Physicians were allowed to prescribe 30 to 60 days of pain medication and, as a result, ended up with many people who had not chronic pain, but rather a very serious and dangerous addiction, Tartacoff said.

"We created not only these addicts, but now we had to try to reduce them," he said. "Along with the fact that some people would lose insurance because of addiction — without that, these medications are expensive."

A $20 bag of heroin would completely satisfy the habit, and was much cheaper than payig $1 per milligram of oxycodone, the physician explained.

That was the beginning of the heroin epidemic, which had doctors putting patients on methadone.

"That's a great drug, but the way we address it as at a clinic, and you have contacts with every other addict at that line," Tartacoff said.

Dealers would approach people waiting in the line with bags of black tar and boom — another addiction right there.


There are several ways for adolescents to develop an addiction, Tartacoff said.

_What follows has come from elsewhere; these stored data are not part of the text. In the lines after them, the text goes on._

Definition handle (e : event) (s : Sys) : option Sys :=
  let a := app s in
  match e with
  | HomeOpen x =>
      guard (unlocked_on s ∧ Nav.currentApp a = None ∧ Nav.showRecentsView a = false
             ∧ x ∈ homeApps) (set_app (Nav.handleOpenApp x a) s)
  | NavHome => guard (unlocked_on s) (set_app (Nav.handleCloseApp a) s)
  | NavBack => guard (unlocked_on s) (set_app (Nav.navBackClick a) s)
  | NavRecents => guard (unlocked_on s) (set_app (Nav.handleRecentsClick a) s)
  | RecentsSelect x =>
      guard (unlocked_on s ∧ Nav.showRecentsView a = true ∧ x ∈ Nav.recentAppsList a)
        (set_app (Nav.handleOpenApp x a) s)
  | RecentsRemove x =>
      guard (unlocked_on s ∧ Nav.showRecentsView a = true ∧ x ∈ Nav.recentAppsList a)
        (set_app (Nav.handleRemoveRecentApp x a) s)
  | ShadeOpenSettings =>
      guard (Device.bootState (dev s) ≠ Off ∧ Device.screenState (dev s) = ScreenOn)
        (schedule 300 (CbOpenApp "settings") s)
  | ShortPower => Some (with_device (Device.handleShortPowerPress (dev s)) s)
  | LongPower =>
      guard (DeviceButtons.longPressDelivered = true)
        (set_dev (Device.handleLongPowerPress (dev s)) s)
  | MenuPowerOff => guard (menu_shown s) (with_device (Device.handlePowerOffAction (dev s)) s)
  | MenuRestart => guard (menu_shown s) (with_device (Device.handleRestartAction (dev s)) s)
  | MenuCancel => guard (menu_shown s) (set_dev (Device.closePowerMenu (dev s)) s)
  | KeyPress k =>
      guard (Device.bootState (dev s) = Locked ∧ k ∈ LockScreen.numberKeys) (keyPress k s)
  | SetPin p =>
      guard (unlocked_on s ∧ Nav.currentApp a = Some "settings"%string
             ∧ Nav.showRecentsView a = false ∧ valid_pin_update p) (set_pin p s)
  | Fire => fire s
  | Elapse dt =>
      guard (Forall (λ t, now s + dt ≤ deadline t) (timers s))
        (mkSys (app s) (dev s) (pinDisplay s) (lockGen s) (lockscreenPin s)
           (now s + dt) (timers s))
  end.

Definition exec (e : event) (s : Sys) : option Sys :=
  settle (Device.bootState (dev s)) <$> handle e s.

Fixpoint run (es : list event) (s : Sys) : option Sys :=
  match es with
  | [] => Some s
  | e :: r => exec e s ≫= run r
  end.

Inductive step (s : Sys) : Sys → Prop :=
  | step_exec e s' : exec e s = Some s' → step s s'.

Definition reachable (saved : option string) (s : Sys) : Prop :=
  rtc step (initial saved) s.


(** ** What each part of an event changes *)

(** The timers a list of effects schedules at time [n]. *)
Definition scheduled (n : nat) (effs : list Effect) : list Timer :=
  omap (λ e, match e with Schedule d cb => Some (mkTimer (n + d) cb) | CallCloseApp => None end) effs.

Lemma perform_fields effs s :
  dev (perform effs s) = dev s ∧ pinDisplay (perform effs s) = pinDisplay s ∧
  lockGen (perform effs s) = lockGen s ∧ lockscreenPin (perform effs s) = lockscreenPin s ∧
  now (perform effs s) = now s ∧
  timers (perform effs s) = timers s ++ scheduled (now s) effs.
Proof.
  revert s. induction effs as [|[d cb|] effs IH]; intros s; simpl.
  - by rewrite app_nil_r.
  - destruct (IH (schedule d cb s)) as (-> & -> & -> & -> & -> & ->). simpl.
    by rewrite <-app_assoc.
  - by destruct (IH (set_app (Nav.handleCloseApp (app s)) s)) as (-> & -> & -> & -> & -> & ->).
Qed.

(** The controller only sees [handleCloseApp] calls from effects. *)
Lemma perform_app (P : Nav.AppState → Prop) effs s :
  (∀ a, P a → P (Nav.handleCloseApp a)) → P (app s) → P (app (perform effs s)).
Proof.
  intros Hclose. revert s. induction effs as [|[d cb|] effs IH]; intros s Hs; simpl; [done| |].
  - by apply IH.
  - apply IH. by apply Hclose.
Qed.

(** The mounts and unmounts touch only timers, [pinDisplay] and [lockGen]. *)
Lemma unmount_boot_fields old s :
  app (unmount_boot old s) = app s ∧ dev (unmount_boot old s) = dev s ∧
  lockscreenPin (unmount_boot old s) = lockscreenPin s ∧ now (unmount_boot old s) = now s ∧
  pinDisplay (unmount_boot old s) = pinDisplay s.
Proof. unfold unmount_boot. by destruct (bool_decide _). Qed.

Lemma mount_boot_fields old s :
  app (mount_boot old s) = app s ∧ dev (mount_boot old s) = dev s ∧
  lockscreenPin (mount_boot old s) = lockscreenPin s ∧ now (mount_boot old s) = now s ∧
  pinDisplay (mount_boot old s) = pinDisplay s.
Proof. unfold mount_boot. by destruct (bool_decide _). Qed.

Lemma mount_lock_fields old b1 s :
  app (mount_lock old b1 s) = app s ∧ dev (mount_lock old b1 s) = dev s ∧
  lockscreenPin (mount_lock old b1 s) = lockscreenPin s ∧ now (mount_lock old b1 s) = now s ∧
  timers (mount_lock old b1 s) = timers s.
Proof. unfold mount_lock. by destruct (bool_decide _). Qed.

Lemma settle_fields old s :
  app (settle old s) = app s ∧ dev (settle old s) = Device.relock (dev s) ∧
  lockscreenPin (settle old s) = lockscreenPin s ∧ now (settle old s) = now s.
Proof.
  unfold settle.
  destruct (mount_lock_fields old (Device.bootState (dev s))
    (mount_boot old (unmount_boot old (set_dev (Device.relock (dev s)) s)))) as (-> & -> & -> & -> & _).
  destruct (mount_boot_fields old (unmount_boot old (set_dev (Device.relock (dev s)) s)))
    as (-> & -> & -> & -> & _).
  by destruct (unmount_boot_fields old (set_dev (Device.relock (dev s)) s)) as (-> & -> & -> & -> & _).
Qed.

Lemma mount_timers (Q : Timer → Prop) old b1 s :
  Forall Q (timers s) →
  (Device.bootState (dev s) = Booting → ∀ n, Q (mkTimer n CbBootComplete)) →
  Forall Q (timers (mount_lock old b1 (mount_boot old (unmount_boot old s)))).
Proof.
  intros Hts Hboot. rewrite (proj2 (proj2 (proj2 (proj2 (mount_lock_fields _ _ _))))).
  assert (Forall Q (timers (unmount_boot old s))) as Hu.
  { unfold unmount_boot. destruct (bool_decide _); [|done]. by apply Forall_filter_sub. }
  assert (Device.bootState (dev (unmount_boot old s)) = Device.bootState (dev s)) as Hd
    by (by rewrite (proj1 (proj2 (unmount_boot_fields _ _)))).
  unfold mount_boot. case_bool_decide as Hb; [|done].
  simpl. rewrite Forall_app, Forall_singleton. split; [done|]. apply Hboot. rewrite <-Hd. by destruct Hb.
Qed.

Lemma settle_timers (Q : Timer → Prop) old s :
  Forall Q (timers s) → (∀ n, Q (mkTimer n CbBootComplete)) →
  Forall Q (timers (settle old s)).
Proof. intros. apply mount_timers; auto. Qed.

Lemma next_timer_lookup ts i t : next_timer ts = Some (i, t) → ts !! i = Some t.
Proof.
  destruct ts as [|t0 ts]; [done|]. intros Hfind%list_find_Some. naive_solver.
Qed.

Lemma next_timer_Forall (Q : Timer → Prop) ts i t :
  next_timer ts = Some (i, t) → Forall Q ts → Q t ∧ Forall Q (delete i ts).
Proof.
  intros Hnext%next_timer_lookup Hts. split; [|by apply Forall_delete].
  rewrite Forall_lookup in Hts. by eapply Hts.
Qed.

Lemma exec_inv e s s' :
  exec e s = Some s' → ∃ s0, handle e s = Some s0 ∧ s' = settle (Device.bootState (dev s)) s0.
Proof. unfold exec. destruct (handle e s); naive_solver. Qed.

Lemma relock_screen_off d :
  Device.screenState (Device.relock d) = ScreenOff → Device.bootState (Device.relock d) ≠ Unlocked.
Proof. unfold Device.relock. case_bool_decide; simpl; naive_solver. Qed.

(** ** Safety of the power lifecycle *)

(** C5: In every reachable state the screen being off implies the device
    is not unlocked: turning the screen off always re-locks
    (DeviceFrame.tsx:286-291, spec §3 and P6). *)
Theorem screen_off_locked saved s :
  reachable saved s → Device.screenState (dev s) = ScreenOff → Device.bootState (dev s) ≠ Unlocked.
Proof.
  intros Hr. apply rtc_inv_r in Hr as [<- | (s1 & _ & [e s' Hstep])]; [done|].
  destruct (exec_inv _ _ _ Hstep) as (s0 & _ & ->).
  destruct (settle_fields (Device.bootState (dev s1)) s0) as (_ & -> & _).
  apply relock_screen_off.
Qed.

(** Rule induction: a property of the initial state that every event
    preserves holds in every reachable state. *)
Lemma rtc_step_inv (I : Sys → Prop) s s' :
  (∀ e x y, I x → exec e x = Some y → I y) → I s → rtc step s s' → I s'.
Proof.
  intros Hstep Hs Hr. induction Hr as [|x y z [e y' Hxy] _ IH]; [done|].
  apply IH. by eapply Hstep.
Qed.

Lemma reachable_ind (I : Sys → Prop) saved s :
  I (initial saved) → (∀ e x y, I x → exec e x = Some y → I y) →
  reachable saved s → I s.
Proof. intros Hinit Hstep. by apply rtc_step_inv. Qed.

Ltac open_guard H := unfold guard in H; case_bool_decide as Hg; [injection H as <-|discriminate].

(** ** The power menu is never shown *)

Definition power_cb (cb : Callback) : bool :=
  match cb with CbPowerOffDone | CbTogglePower _ | CbRestartDone => true | _ => false end.

Definition no_power_timer (t : Timer) : Prop := power_cb (callback t) = false.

"The typical kid that I see in my emergency department who has overdosed is 15, falls on the playground and breaks his arm," the physician said. "We give him three weeks of narcotics. That's excessive, but we didn't know because they kept complaining of pain.

"They liked the feeling they got when they were on oxies, and that created adolescent addicts accidentally."

Other kids stole pills from their parents, the physician said.

"Mom's got a bad back," Tartacoff said. "We give her 90 days of pills — that's a lot. She uses them as she needs and guess who's stealing them? The kids start using them as a recreational drug on weekends."

Addiction is a difficult disease in that it runs in families anyway, according to Tartacoff. Children of addicts are especially at risk to develop the same addiction as their parents, he said.

"Each individual chooses their drug of choice," the doctor said. "Sex, shopping, drugs.

"We realize that addiction is the issue, and it's about how you are going to satisfy that disease process."

Thanks to a new law, physicians must limit the pain medication that can be prescribed, Tartacoff said. But it can be a tricky maneuver.

"As compassionate physicians, we like to think it’s chronic pain," Tartacoff said. "But legislature has allowed us to say we can’t do this anymore — it’s illegal."

The physician says it's a good start, but addiction is a disease that can tear families apart, and stigmatization isn't helping.

Equally ineffective is the concept that insurance doesn’t cover good addicted care, he said.

"It's very distressing to me," the physician said. "There’s too much blame to go around.

"Fortunately, we’re starting to address it, but it’s a very difficult problem to address."